Our emotions shape us significantly. What enlivens us, what enrages us, what enchants us — all this reveals who we are. What triggers attraction in one person may trigger aversion in another. Because different people can have different emotions about the same situation, we usually treat emotions as subjective.
That our emotions are subjective doesn’t, however, mean that they can be wished away. Emotions themselves are objective in that they are real states in our mind. And our mind is real, although it is not physically tangible like our body. Understanding that emotions are objective is critical for treating emotional wounds effectively.
Emotional wounds usually refer to the things that make us feel distressed. Additionally, they can refer to the things that impel us to act in ways that cause distress, to us and others. To varying degrees, we all are wounded by self-destructive drives such as lust, anger or greed. Pointing to the objectivity of such drives, the Bhagavad-gita (03.40) assigns them specific locations: the senses, the mind and the intelligence. What agitates us specifically may be subjective to us, but if we are especially vulnerable to a particular agitation, that is an objective reality which can’t be wished away or willed away.

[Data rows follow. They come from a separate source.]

(** * ImageVault gallery screen (src/App.tsx): model and verified properties

    The component [App] keeps three pieces of React state -- the list
    [images], the record [selectedImage] shown in the lightbox and the flag
    [modalVisible] -- and changes them from event handlers that talk to the
    platform (permission prompts, the image picker, the camera, alert
    dialogs, [Math.random] and [Date.now]).

    The handlers are embedded as computations in a small state monad over
    [Sys]: the React state plus a log of the platform calls made so far and
    the number of random draws and clock readings consumed.  What the
    platform answers (permission status, picker result, pressed button) is
    an argument of the handler that asks for it. *)

From Stdlib Require Import QArith Qround Qabs.
From stdpp Require Import base decidable option list strings pretty.

Local Open Scope string_scope.
Local Open Scope list_scope.
Local Open Scope Z_scope.

(** ** Data model *)

(** [interface UploadedImage { id; uri; name; size? }].  A byte count is an
    integer; [size] is [None] when the field is undefined. *)
Record UploadedImage := {
  id : string;
  uri : string;
  name : string;
  size : option Z
}.

(** The part of an [ImagePicker] asset the handlers read:
    [{ uri, fileName?, fileSize? }].  [fileName] may be undefined or null
    (both [None]) and [fileSize] may be undefined. *)
Record ImagePickerAsset := {
  asset_uri : string;
  fileName : option string;
  fileSize : option Z
}.

(** [ImagePickerResult]: [{ canceled, assets }], [assets] null when the
    picker was cancelled. *)
Record ImagePickerResult := {
  canceled : bool;
  assets : option (list ImagePickerAsset)
}.

(** Permission status reported by the platform. *)
Inductive PermissionStatus := granted | denied | undetermined.

(** The button the user presses in the two-button "Remove Image" alert. *)
Inductive RemoveChoice := PressCancel | PressRemove.

(** The three [useState] cells of [App]. *)
Record AppState := {
  images : list UploadedImage;
  selectedImage : option UploadedImage;
  modalVisible : bool
}.

(** Calls made to the platform, in the order they are made. *)
Inductive Event :=
| RequestMediaLibraryPermissions
| RequestCameraPermissions
| LaunchImageLibrary
| LaunchCamera
| AlertShown (title message : string) (buttons : list string).

(** The whole system: React state, the platform-call log (oldest first) and
    how many [Math.random()] and [Date.now()] calls have been made. *)
Record Sys := {
  app : AppState;
  rand_calls : nat;
  now_calls : nat;
  log : list Event
}.

#[global] Instance UploadedImage_eq_dec : EqDecision UploadedImage.
Proof. solve_decision. Defined.
#[global] Instance PermissionStatus_eq_dec : EqDecision PermissionStatus.
Proof. solve_decision. Defined.

(** [useState([])], [useState(null)], [useState(false)]. *)
Definition initial_app : AppState :=
  {| images := []; selectedImage := None; modalVisible := false |}.

Definition initial_sys : Sys :=
  {| app := initial_app; rand_calls := 0; now_calls := 0; log := [] |}.

(** ** The handler monad *)

Definition M (A : Type) : Type := Sys -> A * Sys.

Definition ret {A} (a : A) : M A := fun s => (a, s).

Definition bind {A B} (c : M A) (k : A -> M B) : M B :=
  fun s => let (a, s') := c s in k a s'.

Declare Scope handler_scope.
Delimit Scope handler_scope with handler.
Notation "x <- c ;; k" := (bind c (fun x => k))
  (at level 100, c at next level, k at level 200, right associativity) : handler_scope.
Notation "c ;; k" := (bind c (fun _ => k))
  (at level 100, k at level 200, right associativity) : handler_scope.
Local Open Scope handler_scope.

(** Final system state of a handler. *)
Definition exec {A} (c : M A) (s : Sys) : Sys := snd (c s).

Definition emit (e : Event) : M unit :=
  fun s => (tt, {| app := app s; rand_calls := rand_calls s;
                   now_calls := now_calls s; log := log s ++ [e] |}).

Definition update_app (f : AppState -> AppState) : M unit :=
  fun s => (tt, {| app := f (app s); rand_calls := rand_calls s;
                   now_calls := now_calls s; log := log s |}).

(** [setImages((prev) => f(prev))] *)
Definition setImages (f : list UploadedImage -> list UploadedImage) : M unit :=
  update_app (fun a => {| images := f (images a);
                          selectedImage := selectedImage a;
                          modalVisible := modalVisible a |}).

(** [setSelectedImage(v)] *)
Definition setSelectedImage (v : option UploadedImage) : M unit :=
  update_app (fun a => {| images := images a;
                          selectedImage := v;
                          modalVisible := modalVisible a |}).

(** [setModalVisible(v)] *)
Definition setModalVisible (v : bool) : M unit :=
  update_app (fun a => {| images := images a;
                          selectedImage := selectedImage a;
                          modalVisible := v |}).

(** [Alert.alert(title, message, buttons)] *)
Definition Alert_alert (title message : string) (buttons : list string) : M unit :=
  emit (AlertShown title message buttons).

(** [arr.map(f)] for an effectful [f], left to right. *)
Fixpoint mapM {A B} (f : A -> M B) (l : list A) : M (list B) :=
  match l with
  | [] => ret []
  | x :: l' => y <- f x ;; ys <- mapM f l' ;; ret (y :: ys)
  end.

(** JavaScript [a || b] on an optional string: [undefined], [null] and the
    empty string are falsy. *)
Definition truthy_string (o : option string) : option string :=
  match o with
  | Some s => if decide (s = "") then None else Some s
  | None => None
  end.

Section Handlers.

(** The platform's sources of nondeterminism.  [random36 n] is the text
    [Math.random().toString(36)] of the [n]-th draw of the session (for
    the draw 0.5 it is "0.i", for the draw 0 it is "0"); [clock n] is the
    [n]-th reading of [Date.now()], in milliseconds. *)
Variable random36 : nat -> string.
Variable clock : nat -> Z.

(** [Math.random().toString(36).substr(2, 9)]: at most nine characters,
    starting at index 2. *)
Definition random_id : M string :=
  fun s => (String.substring 2 9 (random36 (rand_calls s)),
            {| app := app s; rand_calls := S (rand_calls s);
               now_calls := now_calls s; log := log s |}).

(** [Date.now()] *)
Definition Date_now : M Z :=
  fun s => (clock (now_calls s),
            {| app := app s; rand_calls := rand_calls s;
               now_calls := S (now_calls s); log := log s |}).

(** [asset.fileName || `<prefix>_${Date.now()}.jpg`]: the clock is read
    only when the file name is falsy. *)
Definition name_or_stamp (prefix : string) (o : option string) : M string :=
  match truthy_string o with
  | Some n => ret n
  | None => t <- Date_now ;; ret (prefix +:+ "_" +:+ pretty t +:+ ".jpg")
  end.

(** The object literal built for one asset; fields are evaluated in
    source order: id, uri, name, size. *)
Definition make_image (prefix : string) (asset : ImagePickerAsset) : M UploadedImage :=
  i <- random_id ;;
  n <- name_or_stamp prefix (fileName asset) ;;
  ret {| id := i; uri := asset_uri asset; name := n; size := fileSize asset |}.

(** [requestPermissions], lines 33-43. *)
Definition requestPermissions (status : PermissionStatus) : M bool :=
  emit RequestMediaLibraryPermissions ;;
  if bool_decide (status <> granted) then
    Alert_alert "Permission Required"
      "Sorry, we need camera roll permissions to upload images!" [] ;;
    ret false
  else ret true.

(** [pickImage], lines 45-66.  [status] is the platform's answer to the
    permission request and [result] what the picker resolves to when it
    is launched. *)
Definition pickImage (status : PermissionStatus) (result : ImagePickerResult) : M unit :=
  hasPermission <- requestPermissions status ;;
  if negb hasPermission then ret tt else
  emit LaunchImageLibrary ;;
  match negb (canceled result), assets result with
  | true, Some l =>
      newImages <- mapM (make_image "image") l ;;
      setImages (fun prev => prev ++ newImages)
  | _, _ => ret tt
  end.

(** [takePhoto], lines 68-94. *)
Definition takePhoto (status : PermissionStatus) (result : ImagePickerResult) : M unit :=
  emit RequestCameraPermissions ;;
  if bool_decide (status <> granted) then
    Alert_alert "Permission Required"
      "Sorry, we need camera permissions to take photos!" []
  else
  emit LaunchCamera ;;
  match negb (canceled result), assets result with
  | true, Some (asset :: _) =>
      newImage <- make_image "photo" asset ;;
      setImages (fun prev => prev ++ [newImage])
  | _, _ => ret tt
  end.

(** [removeImage], lines 96-111: the alert is shown, and only the
    "Remove" button has an [onPress]. *)
Definition removeImage (i : string) (choice : RemoveChoice) : M unit :=
  Alert_alert "Remove Image" "Are you sure you want to remove this image?"
    ["Cancel"; "Remove"] ;;
  match choice with
  | PressCancel => ret tt
  | PressRemove => setImages (fun prev => filter (fun img => id img <> i) prev)
  end.

(** [openLightbox], lines 113-116. *)
Definition openLightbox (image : UploadedImage) : M unit :=
  setSelectedImage (Some image) ;;
  setModalVisible true.

(** [closeLightbox], lines 118-121. *)
Definition closeLightbox : M unit :=
  setSelectedImage None ;;
  setModalVisible false.

(** One user-level operation together with what the platform and the user
    answer during it. *)
Inductive Op :=
| OpPickImage (status : PermissionStatus) (result : ImagePickerResult)
| OpTakePhoto (status : PermissionStatus) (result : ImagePickerResult)
| OpRemoveImage (i : string) (choice : RemoveChoice)
| OpOpenLightbox (image : UploadedImage)
| OpCloseLightbox.

Definition step (o : Op) : M unit :=
  match o with
  | OpPickImage st r => pickImage st r
  | OpTakePhoto st r => takePhoto st r
  | OpRemoveImage i c => removeImage i c
  | OpOpenLightbox img => openLightbox img
  | OpCloseLightbox => closeLightbox
  end.

(** Handlers run one after the other on the UI thread. *)
Fixpoint run (ops : list Op) (s : Sys) : Sys :=
  match ops with
  | [] => s
  | o :: ops' => run ops' (exec (step o) s)
  end.

End Handlers.

(** ** [formatFileSize], lines 123-126 *)

(** [Number.prototype.toFixed(2)] on a rational [x] with [|x| < 10^21]
    (ECMAScript, Number.prototype.toFixed): the sign is split off, [n] is
    the integer for which [n / 100 - |x|] is closest to zero (the larger
    one when two are equally close), its decimal digits are padded with
    leading zeros to at least three characters, and the point goes before
    the last two. *)
Definition toFixed2 (x : Q) : string :=
  let s := if Qlt_le_dec x 0%Q then "-" else "" in
  let n := Z.to_N (Qfloor (Qabs x * 100 + (1 # 2))%Q) in
  let m := pretty n in
  let m := if (String.length m <=? 2)%nat
           then String.concat "" (replicate (3 - String.length m) "0") +:+ m
           else m in
  let k := String.length m in
  s +:+ String.substring 0 (k - 2) m +:+ "." +:+ String.substring (k - 2) 2 m.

On being exposed to stimuli that agitate us, when we feel the corresponding emotions rising, we can’t rely only on willpower to control ourselves — just as when a person with a fractured arm tries to lift a heavy object, they can’t rely on willpower alone to suppress the resulting pain.
Once we recognize the objectivity of our emotional wounds, we can take the spiritual processes for treating ourselves seriously, as seriously as we might treat a fractured arm.
One-sentence summary:
Our emotions are subjective, but emotions themselves are objective — our emotional wounds need to be seriously healed, not just casually wished away.
Think it over:
- How are emotions both subjective and objective?
- How does the Gita point to the objectivity of emotions?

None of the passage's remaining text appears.